INSTRUCTIONS FOR THE TASK: In the entries that follow, find the line containing "- by apply names_insert."; from there, copy every line exactly through the line containing "Lemma clear_rep l".

#### INFORMATION PROVIDED

Lemma codec_VTable l : Forall (fun p => codec_at p.2) l -> codec_at (VTable l).
Proof.
  intros Hl. apply coded_codec. intros v Hrep Hz. destruct (rep_z _ v Hrep) as [Etz _]. destruct Hrep as (t & -> & Hs & Hn & Hlen & Hv & Hc).
  cbn [getData data_z] in Hz, Etz. rewrite length_map in Hlen. change (table_z t = tz l) in Etz.
  assert (H : exists bs, emits (table_encode t) bs /\ Z.of_nat (length bs) = table_z t /\ table_size t = table_z t /\ 8 <= Z.of_nat (length bs) < 2 ^ 32 /\
    (exists bs0, bs = be32 (Z.of_nat (length bs0)) ++ bs0) /\ exists vs', decodes bs vs' /\ entries_rep l vs').
  { destruct t as [vs [bs|] cs nb]; cbn [cachedBytes cachedSize newBytes values] in *.
    - destruct Hc as (-> & Hbl & H8 & Hb & Hb0 & Hd). exists bs. split_and!; try done; try lia; [by apply put_array_emits|].
      cbn [table_size table_z]. by rewrite (proj2 (Z.eqb_neq _ _)) by lia.
    - destruct Hc as [-> Hcs]. destruct (codec_values l vs cs Hl Hs Hn Hlen Hv Hcs Hz) as (bs & _ & H1 & H2 & H3 & H4 & H5 & H6). exists bs. split_and!; try done; lia. }
  destruct H as (bs & H1 & H2 & H3 & H4 & (bs0 & Hb0) & vs' & H6 & H7). exists bs. constructor; cbn [getData vtype data_z data_size data_encode].
  - done.
  - done.
  - done.
  - intros s [= <-]. cbn [shape_size]. lia.
  - intros s [= <-]. exists (EncodedTable (mkTable [] (Some bs) (Z.of_nat (length bs)) true)). split.
    + exists (mkTable [] (Some bs) (Z.of_nat (length bs)) true). split; [done|]. unfold table_of. cbn [newBytes values cachedBytes cachedSize].
      rewrite length_map. split_and!; try done; try lia; [by destruct H1|by eexists|by exists vs'].
    + intros n Hlt. destruct n as [|n]; [lia|]. cbn [data_decode]. apply (parses_map _ EncodedTable). by apply (parses_table_decode bs bs0).
Qed.

Theorem data_codec x : codec_at x.
Proof.
  induction x as [t o|l IH|l IH|t l IH] using Value_nested_ind; [apply codec_raw|by apply codec_VTable|by apply codec_VList|by apply codec_VArray].
Qed.

(** ** Operations *)

Definition names_ok (l : list (list Z * Value)) : Prop :=
  StronglySorted name_lt (map fst l) /\ Forall name_ok (map fst l) /\ Z.of_nat (length l) < 2 ^ 32.

Lemma table_rep_names l t : table_rep l t -> names_ok l.
Proof. intros (H1 & H2 & H3 & _). rewrite length_map in H3. by split_and!. Qed.

(** a table that holds its values and nothing else *)
Lemma plain_rep l vs : names_ok l -> entries_rep l vs -> table_rep l (mkTable vs None 0 false).
Proof. intros (H1 & H2 & H3) Hv. split_and!; [done|done|by rewrite length_map|done|]. split; [done|by left]. Qed.

Lemma realDecode_rep l t :
  table_rep l t -> exists vs, let t' := mkTable vs (cachedBytes t) (cachedSize t) false in
    realDecode t = (t', Ret tt) /\ entries_rep l vs /\ table_rep l t'.
Proof.
  destruct t as [vs cb cs nb]. intros (H1 & H2 & H3 & H4 & H5). cbn [values cachedBytes cachedSize newBytes] in *. destruct nb.
  - subst vs. destruct cb as [bs|]; [|by destruct H5]. destruct H5 as (-> & H5 & H6 & H7 & H8 & vs & [b Hd] & Hv). exists vs. cbn zeta. unfold realDecode.
    cbn [newBytes cachedBytes values cachedSize]. rewrite Hd. split_and!; [done|done|]. unfold table_rep, table_of. cbn [newBytes cachedBytes values cachedSize]. split_and!; try done; try lia; try (exists vs; split; [by exists b|done]).
  - exists vs. by split_and!.
Qed.

Lemma entries_find l vs k :
  entries_rep l vs -> match name_find k l, name_find k vs with Some x, Some v => rep x v | None, None => True | _, _ => False end.
Proof.
  revert vs. induction l as [|[k1 x] l IH]; intros [|[k2 v] vs]; try done. intros [[E Hr] Hv]. cbn [fst snd] in *. subst k2. cbn [name_find].
  case_decide; [done|]. by apply IH.
Qed.

Lemma entries_insert l vs k x v : entries_rep l vs -> rep x v -> entries_rep (name_insert k x l) (name_insert k v vs).
Proof.
  intros Hv Hr. revert vs Hv. induction l as [|[k1 x1] l IH]; intros [|[k2 v2] vs]; try done. intros [[E Hr1] Hv]. cbn [fst snd] in *. subst k2. cbn [name_insert].
  case_decide; [done|]. destruct (bytes_lt k k1); [done|]. split; [done|]. by apply IH.
Qed.

Lemma entries_erase l vs k : entries_rep l vs -> entries_rep (name_erase k l) (name_erase k vs).
Proof.
  revert vs. induction l as [|[k1 x1] l IH]; intros [|[k2 v2] vs]; try done. intros [[E Hr1] Hv]. cbn [fst snd] in *. subst k2. cbn [name_erase].
  case_decide; [done|]. split; [done|]. by apply IH.
Qed.

Lemma names_insert l k x : names_ok l -> name_ok k -> Z.of_nat (length l) + 1 < 2 ^ 32 -> names_ok (name_insert k x l).
Proof.
  intros (H1 & H2 & H3) Hk Hl. split_and!; [by apply name_insert_sorted| |pose proof (name_insert_length k x l); lia].
  apply Forall_forall. intros y. rewrite name_insert_names by done. rewrite Forall_forall in H2. intros [->|Hy]; auto.
Qed.

Lemma names_erase l k : names_ok l -> names_ok (name_erase k l).
Proof.
  intros (H1 & H2 & H3). pose proof (name_erase_sublist k l) as Hs. split_and!; [by eapply StronglySorted_sublist| |].
  - rewrite Forall_forall in *. intros y Hy. apply H2. by eapply elem_of_sublist.
  - apply sublist_length in Hs. rewrite !length_map in Hs. lia.
Qed.

Lemma set_rep l t k x v :
  table_rep l t -> name_ok k -> rep x v -> Z.of_nat (length l) + 1 < 2 ^ 32 -> exists t', set k v t = (t', Ret tt) /\ table_rep (name_insert k x l) t'.
Proof.
  intros Ht Hk Hx Hl. destruct (realDecode_rep l t Ht) as (vs & E & Hv & _). unfold set, mbind, M_bind. rewrite E. unfold modify, flushRawCache, set_values.
  cbn [newBytes values cachedBytes cachedSize]. eexists. split; [done|]. apply plain_rep; [|by apply entries_insert].
  apply names_insert; [by eapply table_rep_names|done|done].
Qed.

Lemma insert_rep l t k x v :
  table_rep l t -> name_ok k -> rep x v -> Z.of_nat (length l) + 1 < 2 ^ 32 ->
  exists t', FieldTable.insert k v t = (t', Ret (bool_decide (name_find k l = None))) /\ table_rep (if name_find k l then l else name_insert k x l) t'.
Proof.
  intros Ht Hk Hx Hl. destruct (realDecode_rep l t Ht) as (vs & E & Hv & _). unfold FieldTable.insert, mbind, M_bind. rewrite E. unfold flushRawCache, get.
  cbn [newBytes values cachedBytes cachedSize]. pose proof (entries_find l vs k Hv) as Hf. pose proof (table_rep_names l t Ht) as Hn.
  destruct (name_find k l) as [y|] eqn:El, (name_find k vs) as [w|]; try done; eexists; (split; [done|]); apply plain_rep; try done.
  - by apply names_insert.
  - by apply entries_insert.
Qed.

Lemma erase_rep l t k : table_rep l t -> exists t', erase k t = (t', Ret tt) /\ table_rep (name_erase k l) t'.
Proof.
  intros Ht. destruct (realDecode_rep l t Ht) as (vs & E & Hv & Ht1). unfold erase, mbind, M_bind. rewrite E. unfold get. cbn [values].
  pose proof (entries_find l vs k Hv) as Hf. pose proof (table_rep_names l t Ht) as Hn.
  destruct (name_find k l) as [y|] eqn:El, (name_find k vs) as [w|]; try done.
  - unfold modify, set_values, flushRawCache. cbn [newBytes values cachedBytes cachedSize]. eexists. split; [done|].
    apply plain_rep; [by apply names_erase|by apply entries_erase].
  - eexists. split; [done|]. assert (name_erase k l = l) as ->; [|done]. clear -El. induction l as [|[k1 x] l IH]; [done|]. cbn in *. case_decide; [done|]. by rewrite IH.
Qed.

Lemma clear_rep l t : table_rep l t -> exists t', clear t = (t', Ret tt) /\ table_rep [] t'.
Proof. intros _. eexists. split; [done|]. apply plain_rep; [|done]. split_and!; [constructor|constructor|done]. Qed.

Lemma lookup_rep l t k :
  table_rep l t -> exists t' r, lookup k t = (t', Ret r) /\ table_rep l t' /\
    match name_find k l, r with Some x, Some v => rep x v | None, None => True | _, _ => False end.
Proof.
  intros Ht. destruct (realDecode_rep l t Ht) as (vs & E & Hv & Ht1). unfold lookup, mbind, M_bind. rewrite E. unfold gets. cbn [values].
  eexists _, _. split; [done|]. split; [done|]. by apply entries_find.
Qed.

Lemma entries_spec l t : table_rep l t -> exists t' vs, entries t = (t', Ret vs) /\ table_rep l t' /\ entries_rep l vs.
Proof. intros Ht. destruct (realDecode_rep l t Ht) as (vs & E & Hv & Ht1). unfold entries, mbind, M_bind. rewrite E. eexists _, vs. by split_and!. Qed.

Lemma iterate_spec l t : table_rep l t -> exists t' vs, iterate t = (t', Ret vs) /\ table_rep l t' /\ entries_rep l vs.
Proof.
  intros Ht. destruct (realDecode_rep l t Ht) as (vs & E & Hv & Ht1). unfold iterate, mbind, M_bind. rewrite E. eexists _, vs. split_and!; [done| |done].
  apply plain_rep; [by eapply table_rep_names|done].
Qed.

(** *** Sizes, bytes and copies *)

Lemma rep_VTable l t : table_rep l t <-> rep (VTable l) (mkValue 0xA8 (EncodedTable t)).
Proof. split; [intros H; exists t; done|]. intros (t' & [= <-] & H). exact H. Qed.

Lemma size_rep l t : table_rep l t -> tz l < 2 ^ 32 -> exists t', encodedSize t = (t', Ret (tz l)) /\ table_rep l t'.
Proof.
  intros Ht Hz. apply rep_VTable in Ht. destruct (rep_z _ _ Ht) as [Ez _]. cbn [getData data_z] in Ez.
  destruct (codec_coded _ _ (data_codec (VTable l)) Ht) as (bs & [_ _ H _ _]); [cbn [getData data_z]; unfold tz in Hz; lia|].
  cbn [getData data_size data_z] in H. unfold encodedSize. rewrite H, Ez. eexists. split; [done|]. apply rep_VTable in Ht.
  destruct t as [vs cb cs nb]. destruct Ht as (H1 & H2 & H3 & H4 & H5). cbn [values cachedBytes cachedSize newBytes] in *. split_and!; try done.
  cbn [values cachedBytes cachedSize newBytes]. destruct cb as [bs'|].
  - destruct H5 as (-> & H5 & H6 & H7). unfold tz in *. split_and!; try done; try lia; try apply H7.
  - destruct H5 as [-> H5]. split; [done|]. right. rewrite <- Ez, <- H. destruct H5 as [->| ->]; [done|]. cbn [table_size] in H |- *.
    destruct (_ =? 0) eqn:E; [done|]. done.
Qed.

Section copies.
Context (uninitialised : Z -> list Z).
Context (uninit_ok : forall n, 0 <= n -> Z.of_nat (length (uninitialised n)) = n /\ Forall is_byte (uninitialised n)).

Lemma copy_rep l t : table_rep l t -> tz l < 2 ^ 32 -> exists t' c, copy uninitialised t = (t', Ret c) /\ table_rep l t' /\ table_rep l c.
Proof.
  intros Ht Hz. pose proof Ht as Ht'. apply rep_VTable in Ht'. destruct (rep_z _ _ Ht') as [Ez _]. cbn [getData data_z] in Ez. clear Ht'.
  pose proof Ht as (H1 & H2 & H3 & H4 & H5). destruct t as [vs [bs|] cs nb]; cbn [values cachedBytes cachedSize newBytes] in *.
  - unfold copy. cbn [cachedBytes cachedSize]. eexists _, _. split; [done|]. split; [done|]. by split_and!.
  - destruct H5 as [-> H5]. unfold copy. cbn [cachedBytes values newBytes cachedSize]. destruct vs as [|p vs'].
    + eexists _, _. split; [done|]. split; [done|]. by split_and!.
    + rewrite length_map in H3. destruct (codec_values l (p :: vs') cs) as (bs & Ee & [Hb Hem] & Hl & Hsz & H8 & Hb0 & Hd); try done.
      { apply Forall_forall. intros q _. apply data_codec. }
      { cbn [table_z] in Ez. unfold name_sum. unfold tz in Hz. lia. }
      set (vs := p :: vs') in *. set (t := mkTable vs None cs false) in *. cbn zeta. rewrite Ee, Hsz. set (n := 8 + name_sum vs) in *.
      destruct (uninit_ok n) as [U1 U2]; [lia|]. assert (Hwf : buf_wf (new_Buffer (uninitialised n) n)) by (split_and!; cbn; try done; lia).
      destruct (Hem _ Hwf) as [Hrun _]. rewrite Hrun by (cbn; lia). cbn [data write new_Buffer position take Z.to_nat app].
      assert (Ed : take (Z.to_nat 0) (uninitialised n) ++ bs ++ drop (Z.to_nat 0 + length bs) (uninitialised n) = bs).
      { rewrite drop_ge by (change (Z.to_nat 0) with 0%nat; lia). by rewrite app_nil_r. }
      cbn [Z.to_nat take app Nat.add] in Ed. rewrite Ed. change (n = vz (VTable l)) in Ez. unfold tz in *.
      eexists _, _. split; [done|]. unfold table_rep, table_of. cbn [values cachedBytes cachedSize newBytes]. rewrite !length_map. unfold tz.
      split; split_and!; try done; lia.
Qed.

(** what is written for a table and read again *)
Lemma encode_rep l t :
  table_rep l t -> tz l < 2 ^ 32 -> exists bs c, emits (table_encode t) bs /\ Z.of_nat (length bs) = tz l /\ parses table_decode bs c /\ table_rep l c.
Proof.
  intros Ht Hz. apply rep_VTable in Ht. destruct (rep_z _ _ Ht) as [Ez _]. destruct (codec_coded _ _ (data_codec (VTable l)) Ht) as (bs & [H1 H2 _ _ H5]); [unfold tz in Hz; lia|].
  destruct (H5 STable eq_refl) as (d & Hr & Hp). cbn [vtype] in Hr. pose proof Hr as (c & [= ->] & Hc). exists bs, c. split_and!; [exact H1|unfold tz; lia| |exact Hc].
  intros b k Hb Hk. specialize (Hp (S (S (length bs))) ltac:(lia) b k Hb Hk). cbn [data_decode] in Hp. unfold mbind, M_bind in Hp.
  destruct (table_decode b) as [b' [c'|e]]; [|done]. unfold mret, M_ret in Hp. congruence.
Qed.
End copies.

########

REPLY TO THE EXERCISE:
  - by apply names_insert.
  - by apply entries_insert.
Qed.

Lemma erase_rep l t k : table_rep l t -> exists t', erase k t = (t', Ret tt) /\ table_rep (name_erase k l) t'.
Proof.
  intros Ht. destruct (realDecode_rep l t Ht) as (vs & E & Hv & Ht1). unfold erase, mbind, M_bind. rewrite E. unfold get. cbn [values].
  pose proof (entries_find l vs k Hv) as Hf. pose proof (table_rep_names l t Ht) as Hn.
  destruct (name_find k l) as [y|] eqn:El, (name_find k vs) as [w|]; try done.
  - unfold modify, set_values, flushRawCache. cbn [newBytes values cachedBytes cachedSize]. eexists. split; [done|].
    apply plain_rep; [by apply names_erase|by apply entries_erase].
  - eexists. split; [done|]. assert (name_erase k l = l) as ->; [|done]. clear -El. induction l as [|[k1 x] l IH]; [done|]. cbn in *. case_decide; [done|]. by rewrite IH.
Qed.

Lemma clear_rep l t : table_rep l t -> exists t', clear t = (t', Ret tt) /\ table_rep [] t'.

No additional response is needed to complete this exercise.